#232

 春を待っていたのは、私たちだけではなく、命あるすべての生き物がこの季節を待っているし、
甘い蜜を待っていたのもミツバチだけではなく、たくさんの鳥たちがさくらの花の風車を落とし
ながら、春の恵みをいただいている。


  


 今年の春は、暖かかったり、寒かったり、雨の日が多かったりの繰り返しで、本当に優柔不断
な春の訪れだったが、それでも一日ごとに、ひと雨ごとに季節が移り変わっているのは、見てい
てとれたし、肌でも感じることができた。
 暇さえあれば歩いているし、歩けば歩くほど季節のちょっとした変化や移り変わりには敏感に
なるのだろうか。いい歳をしたおっさんが、カメラ片手に、ノートとシャーペン片手に、物思い
にふけっている姿はさぞ滑稽だろうと思う。
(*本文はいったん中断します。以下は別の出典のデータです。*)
(* ===== verification/Handles.v ===== *)
(** The objects handed from call to call and to the user: the page and node
    handles of [src/page.cpp] and [src/node.cpp], copies of iterators, the
    bucket iterator of [include/atomkv/bucket_iterator.h], and the public
    [ViewBucket], [UpdateBucket], [ViewTx], [UpdateTx] of [src/bucket_impl.cpp]
    and [src/tx_impl.cpp]. *)
From S2P Require Import Prelude Format Comparator State Memory FreeMap Pager PagerI PagerInst Node Tx Iterator BTree.
From S2P Require Import Meta Logger TxManager Bucket.

(** ** [Page]: the page's id and its buffer, null once moved from.  There is
    one pager, and [Pager::Dereference] does nothing. *)
Record PageHandle := mkPageHandle { ph_id : Z; ph_buf : option Z }.

Section page_handles.
Context {St : Type} (ps : Z).

Definition new_Page (page_buf : Z) : PageHandle := mkPageHandle (GetPageIdByPtr ps page_buf) (Some page_buf).
Definition Page_Dereference (p : PageHandle) : PageHandle := mkPageHandle (ph_id p) None.
(** The moving constructor and assignment: the new value, and [right] after it. *)
Definition Page_move (right : PageHandle) : PageHandle * PageHandle :=
  (mkPageHandle (ph_id right) (ph_buf right), mkPageHandle (ph_id right) None).
Definition Page_assign (left right : PageHandle) : PageHandle * PageHandle :=
  let left := Page_Dereference left in
  (mkPageHandle (ph_id right) (ph_buf right), mkPageHandle (ph_id right) None).
(** [Page(pager, nullptr)] subtracts unrelated pointers. *)
Definition Page_AddReference (p : PageHandle) : M St PageHandle :=
  match ph_buf p with Some page_buf => ret (new_Page page_buf) | None => stuck OutOfBounds end.

(** ** [Node]: the address of its tree, its page, if it has one of the file, and
    the address of its data. *)
Record NodeHandle := mkNodeHandle { nh_btree : Z; nh_page : option PageHandle; nh_data : option Z }.

Definition node_of_page (btree : Z) (page : PageHandle) : NodeHandle := mkNodeHandle btree (Some page) (ph_buf page).
Definition node_of_buf (btree : Z) (page_buf : Z) : NodeHandle := mkNodeHandle btree None (Some page_buf).
Definition set_nh_page (p : PageHandle) (n : NodeHandle) : NodeHandle := mkNodeHandle (nh_btree n) (Some p) (nh_data n).
(** [page_->get()] of a node without a page. *)
Definition Node_move (right : NodeHandle) : M St (NodeHandle * NodeHandle) :=
  match nh_page right with
  | None => stuck EmptyOptional
  | Some p => let (page, p) := Page_move p in ret (node_of_page (nh_btree right) page, set_nh_page p right)
  end.
(** [page_ = std::move(right.page_)] on optionals, then [page_->get()]; the
    trees must be the same one, and [btree_] stays. *)
Definition Node_assign (left right : NodeHandle) : M St (NodeHandle * NodeHandle) :=
  assertM (nh_btree left =? nh_btree right) ;;;
  match nh_page right with
  | None => stuck EmptyOptional
  | Some p =>
      let (page, p) :=
        match nh_page left with Some q => Page_assign q p | None => Page_move p end in
      ret (node_of_page (nh_btree left) page, set_nh_page p right)
  end.
Definition Node_AddReference (n : NodeHandle) : M St NodeHandle :=
  match nh_page n with
  | None => stuck Assertion
  | Some p => let* page := Page_AddReference p in ret (node_of_page (nh_btree n) page)
  end.
(** [Release]: the page, moved out, and the node after it. *)
Definition Node_Release (n : NodeHandle) : M St (PageHandle * NodeHandle) :=
  match nh_page n with
  | None => stuck Assertion
  | Some p => let (page, p) := Page_move p in ret (page, set_nh_page p n)
  end.
Definition Node_page_id (n : NodeHandle) : M St Z :=
  match nh_page n with Some p => ret (ph_id p) | None => stuck EmptyOptional end.
End page_handles.
Arguments mkNodeHandle nh_btree nh_page nh_data : assert.

(** A handle of page [pgid] in the tree at [btree]. *)
Definition holds_page (ps btree pgid : Z) (n : NodeHandle) : Prop :=
  n = node_of_page btree (mkPageHandle pgid (Some (GetPtr ps pgid 0))).

Lemma new_Page_ok ps pgid : 0 <= pgid -> 0 < ps -> pgid * ps < 2 ^ 32 ->
  new_Page ps (GetPtr ps pgid 0) = mkPageHandle pgid (Some (GetPtr ps pgid 0)).
Proof. intros. unfold new_Page. by rewrite GetPageIdByPtr_GetPtr. Qed.

(** The copy an iterator makes of a node, a second reference released into a new
    node, is a handle of the same page. *)
Lemma node_copy_holds {St} ps btree pgid n (s : St) :
  0 <= pgid -> 0 < ps -> pgid * ps < 2 ^ 32 -> holds_page ps btree pgid n ->
  exists n', (let* r := Node_AddReference ps n in let* (page, _) := Node_Release r in ret (node_of_page btree page)) s
    = Ok n' s /\ holds_page ps btree pgid n'.
Proof.
  intros H0 Hps Hlt ->. unfold Node_AddReference, Node_Release, Page_AddReference, bind, ret, holds_page. cbn.
  rewrite GetPageIdByPtr_GetPtr by done. by eexists.
Qed.

(** ** Copies of an iterator.  Assignment copies the cached node only when
    [right] has one: otherwise the left one's stays. *)
Definition iter_assign (left right : BTreeIterator) : BTreeIterator :=
  mkIter (it_btree right) (it_stack right) (it_status right)
    (match it_cached right with Some pgid => Some pgid | None => it_cached left end).
Definition iter_copy (right : BTreeIterator) : BTreeIterator :=
  iter_assign (new_iterator (it_btree right)) right.
Definition iter_incr : IterM unit := Next.
Definition iter_decr : IterM unit := Prev.

(** [key<KeyT>()] and [value<ValueT>()] for an unsigned integer of [n] bytes. *)
Definition as_integer (n : nat) (what : string) (bs : list byte) : IterM Z :=
  if (length bs =? n)%nat then ret (le_value bs) else throw (InvalidArgument what).
Definition iter_key_as (n : nat) : IterM Z :=
  let* k := iter_key in as_integer n "The size of the key does not match." k.
Definition iter_value_as (n : nat) : IterM Z :=
  let* v := iter_value in as_integer n "The size of the value does not match." v.

(** ** [BucketIterator]: a tree iterator. *)
Record BucketIterator := mkBucketIter { bi_iter : BTreeIterator }.
Definition BucketIterM (A : Type) : Type := M (BucketIterator * DBImpl) A.
Definition forward {A} (m : IterM A) : BucketIterM A :=
  zoom (mkLens (fun x => (bi_iter x.1, x.2)) (fun y _ => (mkBucketIter y.1, y.2))) m.

Definition bi_incr : BucketIterM unit := forward iter_incr.
Definition bi_decr : BucketIterM unit := forward iter_decr.
(** [tmp = *this; ++tmp; return tmp;] *)
Definition bi_on_copy (step : BucketIterM unit) : BucketIterM BucketIterator := fun x =>
  match step (mkBucketIter (iter_copy (bi_iter x.1)), x.2) with
  | Ok _ (tmp, d) => Ok tmp (x.1, d)
  | Throw e (_, d) => Throw e (x.1, d)
  | Fault w => Fault w
  end.
Definition bi_post_incr : BucketIterM BucketIterator := bi_on_copy bi_incr.
Definition bi_post_decr : BucketIterM BucketIterator := bi_on_copy bi_decr.

(** So the value of [it++] is already the next position, and [it] stays. *)
Lemma iter_copy_id it : iter_copy it = it.
Proof. by destruct it as [bt l st [c|]]. Qed.
Lemma bi_post_incr_value b d :
  bi_post_incr (b, d) =
  match Next (bi_iter b, d) with
  | Ok _ (it', d') => Ok (mkBucketIter it') (b, d')
  | Throw e (_, d') => Throw e (b, d')
  | Fault w => Fault w
  end.
Proof.
  unfold bi_post_incr, bi_on_copy, bi_incr, forward, zoom, iter_incr. cbn [lget lset fst snd bi_iter].
  rewrite iter_copy_id. by destruct (Next (bi_iter b, d)) as [[] []|? []|].
Qed.

Definition bi_eq (left right : BucketIterator) : bool := iter_eq (bi_iter left) (bi_iter right).
Definition bi_key : BucketIterM (list byte) := forward iter_key.
Definition bi_value : BucketIterM (list byte) := forward iter_value.
Definition bi_key_as (n : nat) : BucketIterM Z := forward (iter_key_as n).
Definition bi_value_as (n : nat) : BucketIterM Z := forward (iter_value_as n).
Definition bi_is_bucket : BucketIterM bool := forward iter_is_bucket.

(** ** The user's buckets *)
Section user_buckets.
Context `{Crc32, WalWriter}.

Definition Bucket_end (b : Bucket) : M DBImpl BTreeIterator := let* bt := btree b in ret (tree_end bt).

Record ViewBucket := mkViewBucket { vb_bucket : Bucket }.
Definition as_iterator (m : M DBImpl BTreeIterator) : M DBImpl BucketIterator :=
  let* it := m in ret (mkBucketIter it).
Definition SubViewBucket (b : ViewBucket) (key : list byte) : M DBImpl ViewBucket :=
  let* sub := SubBucket (vb_bucket b) key false in ret (mkViewBucket sub).
Definition ViewBucket_Get (b : ViewBucket) (key : list byte) : M DBImpl BucketIterator :=
  as_iterator (Bucket_Get (vb_bucket b) key).
Definition ViewBucket_LowerBound (b : ViewBucket) (key : list byte) : M DBImpl BucketIterator :=
  as_iterator (Bucket_LowerBound (vb_bucket b) key).
Definition ViewBucket_begin (b : ViewBucket) : M DBImpl BucketIterator := as_iterator (Bucket_begin (vb_bucket b)).
Definition ViewBucket_end (b : ViewBucket) : M DBImpl BucketIterator := as_iterator (Bucket_end (vb_bucket b)).

(** [UpdateBucket] is a [ViewBucket] with the writing operations. *)
Record UpdateBucket := mkUpdateBucket { ub_view :> ViewBucket }.
Definition SubUpdateBucket (b : UpdateBucket) (key : list byte) : M DBImpl UpdateBucket :=
  let* sub := SubBucket (vb_bucket b) key true in ret (mkUpdateBucket (mkViewBucket sub)).
Definition UpdateBucket_DeleteSubBucket (fuel : nat) (b : UpdateBucket) (key : list byte) : M DBImpl bool :=
  DeleteSubBucket fuel (vb_bucket b) key.
Definition UpdateBucket_Put (b : UpdateBucket) (key value : list byte) : M DBImpl unit :=
  Bucket_Put (vb_bucket b) key value false.
Definition UpdateBucket_Delete (b : UpdateBucket) (key : list byte) : M DBImpl bool :=
  Bucket_Delete (vb_bucket b) key.

(** ** The user's transactions.  [UpdateTx] is whether its pointer is set. *)
Definition ViewTx_UserBucket (h : nat) : ViewBucket := mkViewBucket (UserBucket (ViewTxRef h)).
(** A null [tx_] is dereferenced only for its address. *)
Definition UpdateTx_UserBucket (tx : UpdateTx) : M DBImpl UpdateBucket :=
  if tx then ret (mkUpdateBucket (mkViewBucket (UserBucket UpdateTxRef))) else stuck OutOfBounds.
End user_buckets.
滑稽というより”怪しい”か。
 空を眺めながら、生まれては消える雲が行き交う空を春の緩やかな風は、冬の空と風とは明ら
かに違う。土に咲く花々は、たくさんの陽の光を浴びようと、太陽が進むその方向に花びらを広
げている。



 ゆるりとした風が吹く度に、花房から引き離された花びらは、陽の光を浴びて、様々なさくら
色のグラデーションを見ているものの目に写し、用水路の水の上にいくつもの小さな波紋を残し
ながら落ち、用水路一面をさくら色に染め上げていく。
 この花びらたちが海に出ることはないだろうが、この流れの中で、「できる限り多くの人たち
の心を和ませてあげてください」と思うばかりだ。


 


 今日はほんの少しだけ北上してみた。北上といっても急行電車で15分、バスに乗って10分
ほどの所。そこから用水路に沿って、途中に休憩を入れながら、3時間ほど歩いた。歩くことが
苦にならない私にとっては、たいしたことのない距離と時間だった。
 その道すがら、たくさんの季節のご褒美をもらうことができたのだから、こんなに素晴らしい
時間はない。しかし、ご褒美はあまりたくさん貰わない方がいいのかもしれない。有り難味が無
くなってしまうから。



 でも、欲張りな私はたくさんのご褒美がほしい。
 だから、私の心はさらに北へと上ってゆく。